When I think of “new” sisters in Relief Society, I am reminded of the Savior’s invitation to Peter in John 21 when He said, “Feed my lambs” (vs. 15) Following that invitation, He then told Peter to “feed [His] sheep” (vs. 16). Order in the scriptures is interesting to consider. Could the “lambs” in Relief Society be those who are “new” in at least one of the ways described earlier? Are we expanding our circle of sisterhood first to those who are most vulnerable? Do we love them without judging them as we have been admonished by our dear prophet, President Thomas S. Monson? It was he who said, “I consider charity—or the ‘pure love of Christ’—to be the opposite of criticism and judging. … True charity is love in action. … It is resisting the impulse to categorize others” (General Relief Society Meeting, Sept. 2010).
While I was growing up, my family would memorize little poems or quotes during family home evening. A memorable one was this: “He drew a circle that shut me out—Heretic, rebel, a thing to flout, But love and I had the wit to win: We drew a circle that took him in!” (“Outwitted,” Edwin Markham). What might that look like or feel like in Relief Society? How might we include others in our circles of sisterhood, especially those who are “new?”
Recently, an elderly woman whose husband had just passed away moved to a new home. On moving day, she quietly whispered her anxiety to her granddaughter regarding the major changes she was facing in her “new” life in a new place without her husband. Unfortunately, her concerns were soon justified when she was “shut out” by a woman she sat beside. The woman told her she was sitting in a place reserved for a friend of hers and she would have to find someplace else to sit.

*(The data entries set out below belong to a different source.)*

(** * BerllogApp: image-URL resolution, retry hooks, theme toggle, fetches

    A shallow embedding of the client logic of the BerllogApp screens:
    the per-file copies of [getImageUrl], the [useImageWithFallback]
    hooks with their retry cursor, the theme toggle, the writes to the
    key-value store, the screen fetches and the client-side sorts.

    Paths, URLs and keys are modelled by [string], one [ascii] per code
    unit; display names, which may hold any character, by the list of
    their UTF-16 code units. Values that may be [null] or [undefined]
    are [option]s. *)

From Stdlib Require Import ZArith Lia Ascii String Sorted Permutation.
From Stdlib Require Import DecimalString.
From stdpp Require Import gmap strings list.

Local Open Scope nat_scope.

(** ** String primitives of the host language *)

(** [!!v] for a value that is a string, [null] or [undefined]. *)
Definition truthy (v : option string) : bool :=
  match v with
  | Some (String _ _) => true
  | _ => false
  end.

(** [v || d] for a value that is a string, [null] or [undefined]. *)
Definition or_else (v : option string) (d : string) : string :=
  match v with
  | Some (String _ _ as s) => s
  | _ => d
  end.

(** [s.startsWith(p)] *)
Fixpoint startsWith (s p : string) {struct p} : bool :=
  match p, s with
  | "", _ => true
  | String a p', String b s' => if decide (a = b) then startsWith s' p' else false
  | String _ _, "" => false
  end.

(** [s.includes(sub)] *)
Fixpoint includes (s sub : string) : bool :=
  startsWith s sub ||
  match s with
  | "" => false
  | String _ s' => includes s' sub
  end.

(** [s.substring(n)] *)
Fixpoint drop_chars (n : nat) (s : string) : string :=
  match n, s with
  | S n', String _ s' => drop_chars n' s'
  | _, _ => s
  end.

(** [s.replace(pat, rep)] with a string pattern: the first occurrence only. *)
Fixpoint replace (pat rep s : string) : string :=
  if startsWith s pat then rep +:+ drop_chars (String.length pat) s
  else match s with
       | "" => ""
       | String c s' => String c (replace pat rep s')
       end.

(** [s.replace(/^\/+/g, '')] and [s.replace(/^\/+/, '')]: the pattern is
    anchored at the start, so with or without the [g] flag it removes the
    leading run of slashes. *)
Fixpoint strip_leading_slashes (s : string) : string :=
  match s with
  | String c s' => if decide (c = "/"%char) then strip_leading_slashes s' else s
  | "" => ""
  end.

(** [s.split(sep)] for a one-character separator. *)
Fixpoint split (sep : ascii) (s : string) : list string :=
  match s with
  | "" => [""]
  | String c s' =>
      if decide (c = sep) then "" :: split sep s'
      else match split sep s' with
           | h :: t => String c h :: t
           | [] => [String c ""]
           end
  end.

(** Case folding of the regular expression flag [i] on the letters of the
    pattern [https?]: only the ASCII letters fold onto each other. *)
Definition lower (c : ascii) : ascii :=
  let n := nat_of_ascii c in
  if (65 <=? n) && (n <=? 90) then ascii_of_nat (n + 32) else c.

Fixpoint to_lower (s : string) : string :=
  match s with
  | "" => ""
  | String c s' => String (lower c) (to_lower s')
  end.

Fixpoint istartsWith (s p : string) {struct p} : bool :=
  match p, s with
  | "", _ => true
  | String a p', String b s' =>
      if decide (lower a = lower b) then istartsWith s' p' else false
  | String _ _, "" => false
  end.

(** [/^https?:\/\//i.test(s)] *)
Definition test_http (s : string) : bool :=
  istartsWith s "http://" || istartsWith s "https://".

(** [s.trim()]: white space and line terminators among the code units
    of the model are removed at both ends. *)
Definition is_white (c : ascii) : bool :=
  let n := nat_of_ascii c in
  ((9 <=? n) && (n <=? 13)) || (n =? 32) || (n =? 160).

Fixpoint trim_start (s : string) : string :=
  match s with
  | String c s' => if is_white c then trim_start s' else s
  | "" => ""
  end.

Fixpoint trim_end (s : string) : string :=
  match s with
  | "" => ""
  | String c s' =>
      match trim_end s' with
      | "" => if is_white c then "" else String c ""
      | r => String c r
      end
  end.

Definition trim (s : string) : string := trim_end (trim_start s).

(** ** Display names

    A display name is a sequence of UTF-16 code units, numbers below
    65536. A character outside the Basic Multilingual Plane takes two
    of them, a high surrogate followed by a low one. *)
Definition text := list N.

(** The text with the code units of an 8-bit string. *)
Definition units (s : string) : text :=
  map N_of_ascii (list_ascii_of_string s).

(** [!!v] and [v || d] for a value that is a text, [null] or
    [undefined]. *)
Definition truthy_text (v : option text) : bool :=
  match v with
  | Some (_ :: _) => true
  | _ => false
  end.

Definition text_or (v : option text) (d : text) : text :=
  match v with
  | Some ((_ :: _) as s) => s
  | _ => d
  end.

Definition high_surrogate (u : N) : bool := ((55296 <=? u) && (u <=? 56319))%N.
Definition low_surrogate (u : N) : bool := ((56320 <=? u) && (u <=? 57343))%N.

Fortunately, the new widow has the “wit to win” and is determined to expand her circle of friendship, rather than spend time holding a grudge against those who should have warmly welcomed her. She has learned over a lifetime what we would all do well to practice—in order to have a friend, we must first BE a friend!
One of the concerns most “new” sisters to Relief Society face is visiting teaching. I remember having that same concern as a new Relief Society sister. One day when I came home from work, I remember finding a piece of paper under my door with a few names and phone numbers scribbled on it. I had no idea what I was supposed to do with that piece of paper. The names were unfamiliar to me, and I was serving in the Young Women organization at the time.

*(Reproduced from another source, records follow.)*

(** The property of a name on both sides, and the chain with another value
    under that name. *)
Lemma chain_lookup R k fs :
  forall ps lo hi,
    Heap.chain (Heap.keyed R) fs ps lo hi ->
    match Props.lookup k fs with
    | None => Props.lookup k ps = None
    | Some j =>
        exists v a b,
          Props.lookup k ps = Some v /\ lo <= a /\ a <= b /\ b <= hi
          /\ R j v a b
          /\ forall R' j',
              R' j' v a b ->
              (forall j0 v0 a0 b0,
                  In j0 (map snd fs) -> lo <= a0 -> b0 <= hi ->
                  (b0 <= a \/ b <= a0) ->
                  R j0 v0 a0 b0 -> R' j0 v0 a0 b0) ->
              Heap.chain (Heap.keyed R') (Props.assign k j' fs) ps lo hi
    end.
Proof.
  induction fs as [|[k0 j0] fs IH]; intros [|[k1 v1] ps] lo hi H; simpl in *;
    try contradiction; [reflexivity|].
  destruct H as [mid [L [[Ek Ht] H]]]. simpl in Ek, Ht. subst k1.
  pose proof (chain_le _ _ _ _ _ H) as L'.
  destruct (String.eqb k k0) eqn:E.
  - exists v1, lo, mid. repeat split; auto.
    intros R' j' Hj' Ho. simpl. exists mid. split; [exact L|].
    split; [split; [reflexivity|exact Hj']|].
    eapply chain_impl with (lo0 := mid) (hi0 := hi); eauto.
    apply Forall_forall. intros [k2 j2] Hin [k3 v3] a b La Lb [Ek Hab].
    split; [exact Ek|]. simpl in *. apply Ho; auto; try lia.
    right. apply (in_map snd) in Hin. exact Hin.
  - specialize (IH _ _ _ H). destruct (Props.lookup k fs) as [j|]; [|exact IH].
    destruct IH as [v [a [b [H1 [H2 [H3 [H4 [H5 H6]]]]]]]].
    exists v, a, b. repeat split; auto; try lia.
    intros R' j' Hj' Ho. simpl. exists mid. split; [exact L|]. split.
    + split; [reflexivity|]. simpl. apply Ho; auto; lia.
    + apply H6; [exact Hj'|].
      intros j1 v2 a1 b1 Hin La Lb Hd. apply Ho; auto; lia.
Qed.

A couple of months later, I received a phone call from a lady who asked if my visiting teaching was “done.” I was too embarrassed to tell her I didn’t know what that meant, and I’m not sure how I responded to her question. I had never had a visiting teacher myself and did not know what was expected of me in that role or even what the purpose of visiting teaching was.
How might we better help those who are “new” and those who are “not so new” understand what visiting teaching is? Do we help them understand that visiting teaching is all about developing true friendships with other sisters in the ward and ministering to or watching over each other in meaningful ways? One way we can help is to try to remember how we felt as we were “new” ourselves. How can we help mentor “new sisters” to succeed in our essential part of the work of salvation? The book Daughters in My Kingdom is a tool that can help “new” sisters and all of us understand our sacred work in God’s kingdom.
Sisters, may we link arms and open our hearts to each other as we prepare for the blessings of eternal life. Let us have “the wit to win” and expand our circles to include all who are “new” in any way. By so doing, we will be fulfilling Lucy Mack Smith’s desire for her first Relief Society sisters: “We must cherish one another, watch over one another, comfort one another and gain instruction, that we may all sit down in heaven together” (Daughters in My Kingdom, 25).